Cinéma Roxy dans les années '70

Photo: Eddy Vannerom

Cinéma Trianon en 1987

Photo: Eddy Vannerom

Dans la rue Terheyde, Jean-Paul Louckx et sa femme Jeanne-Catherine Danneel tenaient une épicerie et un café "Café du sport”. Ils détenaient à eux deux de grands pâturages avec des moutons, cochons, lapins et poules ainsi qu'un atelier car Jean-Paul était un entrepreneur en décoration. C'est cet atelier que Jean-Paul a transformé en un cinéma appelé Roxy.

Café, épicerie et atelier avant la construction du Roxy

Après la première guerre mondiale, le vétéran Alfons Lovenweent a décidé d'ouvrir le cinéma Trianon avec son épouse Julie Wets (également connue sous le sobriquet de Gelee Petite).

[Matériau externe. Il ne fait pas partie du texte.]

(* ===== verification/Ordering.v ===== *)
(** * Ordering of encrypted group messages: [src/group_encryption/ordering.rs]

    [Module ordering] translates the Lamport clock, the ordering state with its ready
    queue and its graph of dependencies, and the operations of [LamportOrderer], together
    with the envelope constructors of [src/group_encryption/message.rs].  The control
    messages of p2panda are a type parameter; their encoding (postcard), the hash
    (blake3) and the iteration order of [HashMap] and [HashSet] are the fields of
    [OrderEnv]. *)

From Stdlib Require Import NArith.
From stdpp Require Import prelude gmap.
From S2P Require Import Prelude.

Module ordering.

Abbreviation PeerId := Bytes.
Abbreviation OpId := Bytes.

(** ** Envelopes ([message.rs]) *)

Inductive EncryptedGroupContent (Control : Type) : Type :=
| CControl (control : Control)
| CApplication (ciphertext : Bytes) (generation : N).
Arguments CControl {Control} control.
Arguments CApplication {Control} ciphertext generation.

Record EncryptedGroupEnvelope (Control : Type) : Type := mkEnvelope {
  id : OpId;
  sender : PeerId;
  content : EncryptedGroupContent Control;
  direct_messages : list Bytes
}.
Arguments mkEnvelope {Control}.
Arguments id {Control}.
Arguments sender {Control}.
Arguments content {Control}.
Arguments direct_messages {Control}.

Class OrderEnv (Control : Type) : Type := {
  postcard_content : EncryptedGroupContent Control → option Bytes;
  blake3_hash : Bytes → Bytes;
  order_overflow_checks : bool;
  id_order : gset OpId → list OpId;
  id_order_perm : ∀ s, id_order s ≡ₚ elements s
}.

(** ** The Lamport clock *)

Definition LamportClock : Type := N.

Definition clock_default : LamportClock := 1%N.

(** [LamportClock::tick]: the old value and the advanced clock. *)
Definition tick (checks : bool) (c : LamportClock) : outcome (N * LamportClock) :=
  match u64_incr checks c with
  | Done c' => Done (c, c')
  | Panic => Panic
  end.

Definition observe (checks : bool) (c other : LamportClock) : outcome LamportClock :=
  u64_incr checks (N.max c other).

Inductive OrderingError : Type :=
| InvariantViolation (msg : Bytes)
| CycleDetected (op : OpId).

(** ** The ordering state *)

Record OrderingState (Control : Type) : Type := mkOrderingState {
  clock : LamportClock;
  my_id : PeerId;
  ready : list OpId;
  dependents : gmap OpId (gset OpId);
  deps_of : gmap OpId (list OpId);
  messages : gmap OpId (EncryptedGroupEnvelope Control);
  welcome_message : option (EncryptedGroupEnvelope Control)
}.
Arguments mkOrderingState {Control}.
Arguments clock {Control}.
Arguments my_id {Control}.
Arguments ready {Control}.
Arguments dependents {Control}.
Arguments deps_of {Control}.
Arguments messages {Control}.
Arguments welcome_message {Control}.

Section ordering.
Context {Control : Type} `{!OrderEnv Control}.
Abbreviation Envelope := (EncryptedGroupEnvelope Control).
Abbreviation State := (OrderingState Control).
Implicit Types (y : State) (m : Envelope) (key dep : OpId).

Definition content_id (c : EncryptedGroupContent Control) : OpId :=
  blake3_hash (default [] (postcard_content c)).

Definition new_control (from : PeerId) (control : Control) (dms : list Bytes) : Envelope :=
  let c := CControl control in mkEnvelope (content_id c) from c dms.

Definition new_application (from : PeerId) (ciphertext : Bytes) (generation : N)
    (dms : list Bytes) : Envelope :=
  let c := CApplication ciphertext generation in mkEnvelope (content_id c) from c dms.

(** Field updates. *)
Definition set_clock (c : LamportClock) y : State :=
  mkOrderingState c (my_id y) (ready y) (dependents y) (deps_of y) (messages y)
    (welcome_message y).
Definition set_ready (l : list OpId) y : State :=
  mkOrderingState (clock y) (my_id y) l (dependents y) (deps_of y) (messages y)
    (welcome_message y).
Definition set_dependents (d : gmap OpId (gset OpId)) y : State :=
  mkOrderingState (clock y) (my_id y) (ready y) d (deps_of y) (messages y)
    (welcome_message y).
Definition set_deps_of (d : gmap OpId (list OpId)) y : State :=
  mkOrderingState (clock y) (my_id y) (ready y) (dependents y) d (messages y)
    (welcome_message y).
Definition set_messages (ms : gmap OpId Envelope) y : State :=
  mkOrderingState (clock y) (my_id y) (ready y) (dependents y) (deps_of y) ms
    (welcome_message y).
Definition set_welcome_message (w : option Envelope) y : State :=
  mkOrderingState (clock y) (my_id y) (ready y) (dependents y) (deps_of y) (messages y) w.

Definition new (me : PeerId) : State := mkOrderingState clock_default me [] ∅ ∅ ∅ None.

Definition is_welcomed y : bool := bool_decide (is_Some (welcome_message y)).

Definition pending_count y : nat := size (deps_of y) - length (ready y).

Definition ready_count y : nat := length (ready y).

Definition is_ready y (x : OpId) : bool := bool_decide (x ∈ ready y).

Definition is_processed y (x : OpId) : bool :=
  is_ready y x
  || match welcome_message y with
     | Some welcome => bool_decide (id welcome = x)
     | None => false
     end
  || (bool_decide (deps_of y !! x = None)
      && bool_decide (dependents y !! x = None)
      && bool_decide (messages y !! x = None)).

Definition all_deps_satisfied y (deps : list OpId) : bool := forallb (is_processed y) deps.

(** A stored message of another sender. *)
Definition foreign y (x : OpId) : bool :=
  match messages y !! x with
  | Some m => bool_decide (sender m ≠ my_id y)
  | None => false
  end.

(** The stored messages of other senders, but the one being queued. *)
Definition extract_dependencies y (exclude_id : OpId) : list OpId :=
  filter (λ x, x ≠ exclude_id ∧ foreign y x) (id_order (dom (messages y))).

(** ** Cascading readiness

    [cascade_ready] recurses after taking an entry out of [deps_of], so the number of
    entries bounds the depth of the recursion. *)

(** [y.deps_of.remove(&dep_id); y.ready.push_back(dep_id)] *)
Definition promote dep y : State :=
  set_ready (ready y ++ [dep]) (set_deps_of (delete dep (deps_of y)) y).

(** One iteration of the loop over the dependents, given the recursive call. *)
Definition cascade_step (rec : State → OpId → OrderingError + State)
    (acc : OrderingError + State) dep : OrderingError + State :=
  match acc with
  | inl e => inl e
  | inr y =>
      match deps_of y !! dep with
      | None => inr y
      | Some deps => if all_deps_satisfied y deps then rec (promote dep y) dep else inr y
      end
  end.

(** The body: take the set of dependents out of the map and visit each of them. *)
Definition cascade_body (rec : State → OpId → OrderingError + State) y key
    : OrderingError + State :=
  foldl (cascade_step rec) (inr (set_dependents (delete key (dependents y)) y))
    (id_order (default ∅ (dependents y !! key))).

Fixpoint cascade_fuel (fuel : nat) y key : OrderingError + State :=
  match fuel with
  | O => inr y
  | S fuel' => cascade_body (cascade_fuel fuel') y key
  end.

Definition cascade_ready y key : OrderingError + State :=
  cascade_fuel (S (size (deps_of y))) y key.

(** ** The operations of [LamportOrderer] *)

Definition next_control_message y (control_message : Control) (dms : list Bytes)
    : outcome (OrderingError + State * Envelope) :=
  match tick order_overflow_checks (clock y) with
  | Panic => Panic
  | Done (_, c) =>
      let y := set_clock c y in
      let envelope := new_control (my_id y) control_message dms in
      Done (inr (set_messages (<[id envelope := envelope]> (messages y)) y, envelope))
  end.

Definition next_application_message y (generation : N) (ciphertext : Bytes)
    : outcome (OrderingError + State * Envelope) :=
  match tick order_overflow_checks (clock y) with
  | Panic => Panic
  | Done (_, c) =>
      let y := set_clock c y in
      let envelope := new_application (my_id y) ciphertext generation [] in
      Done (inr (set_messages (<[id envelope := envelope]> (messages y)) y, envelope))
  end.

(** [y.dependents.entry(dep).or_default().insert(x)] *)
Definition add_dependent (x : OpId) (d : gmap OpId (gset OpId)) dep : gmap OpId (gset OpId) :=
  <[dep := {[x]} ∪ default ∅ (d !! dep)]> d.

Definition queue y m : OrderingError + State :=
  let x := id m in
  if decide (sender m = my_id y) then inr y
  else if decide (is_Some (messages y !! x)) then inr y
  else
    let y := set_messages (<[x := m]> (messages y)) y in
    let deps := extract_dependencies y x in
    if bool_decide (deps = []) then inr (set_ready (ready y ++ [x]) y)
    else if all_deps_satisfied y deps then
      cascade_ready (set_ready (ready y ++ [x]) y) x
    else
      let y := set_deps_of (<[x := deps]> (deps_of y)) y in
      inr (set_dependents (foldl (add_dependent x) (dependents y) deps) y).

Definition set_welcome y m : OrderingError + State :=
  let y := set_welcome_message (Some m) y in
  inr (match messages y !! id m with
       | Some _ => y
       | None => set_messages (<[id m := m]> (messages y)) y
       end).

(** The loop of [next_ready_message]: an id is popped; the welcome message and ids whose
    message is gone are skipped. *)
Fixpoint pop_ready (welcome_id : OpId) (l : list OpId) y
    : OrderingError + State * option Envelope :=
  match l with
  | [] => inr (set_ready [] y, None)
  | next_id :: l' =>
      let y := set_deps_of (delete next_id (deps_of y)) y in
      if decide (next_id = welcome_id) then pop_ready welcome_id l' y
      else
        match messages y !! next_id with
        | None => pop_ready welcome_id l' y
        | Some message =>
            let y := set_ready l' (set_messages (delete next_id (messages y)) y) in
            match cascade_ready y next_id with
            | inl e => inl e
            | inr y => inr (y, Some message)
            end
        end
  end.

Definition next_ready_message y : OrderingError + State * option Envelope :=
  match welcome_message y with
  | None => inr (y, None)
  | Some welcome => pop_ready (id welcome) (ready y) y
  end.

End ordering.
End ordering.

Avec ses 400 sièges réalisés par Alfons qui était fabricant de meubles, le Trianon était le plus grand des deux cinémas. Le nom Trianon provenait d'un restaurant situé dans le bois de la Cambre où Julie avait travaillé comme serveuse.

Jean-Paul Louckx & Jeanne-Catherine Danneel

Photo colorisée artificiellement en 2021

L'origine du nom Roxy n'est pas connue. Jean-Paul et Catherine avaient 11 enfants. Seul leur fils Robert avec sa femme Ermina ont repris l'exploitation du cinéma. Ermina s'occupait de la caisse et de la vente des friskos tandis que Robert assurait la projection, aidé par son neveu Johnny. Avec l'arrivée des films sonorisés dans les années '30, les deux salles qui ne se faisaient d'ailleurs pas concurrence, ont connu un grand succès.

En 1934, il y avait même une troisième salle dans la rue de l'église, plus spécifiquement dans la "Brouwershuis" (traduction "Maison des brasseurs"). Cette salle avait reçu le nom de "Familia" et avait projeté l'adaptation cinématographique du premier film "Filasse". Mais la nouvelle salle n'attirait pas suffisamment de monde et a fermé en 1935.

Intérieur du cinéma Roxy dans les années '20

Le Roxy de Jean-Paul en Catherine Louckx, n'avait pas de balcon mais un rehaussement du sol à l'arrière. Les murs et le plafond étaient parés de tissus de velours rouge. Au-dessus de la salle du Roxy se trouvaient trois appartements et à droite du cinéma, les exploitants avaient conservé le "Café du sport" où on pouvait discuter après la projection.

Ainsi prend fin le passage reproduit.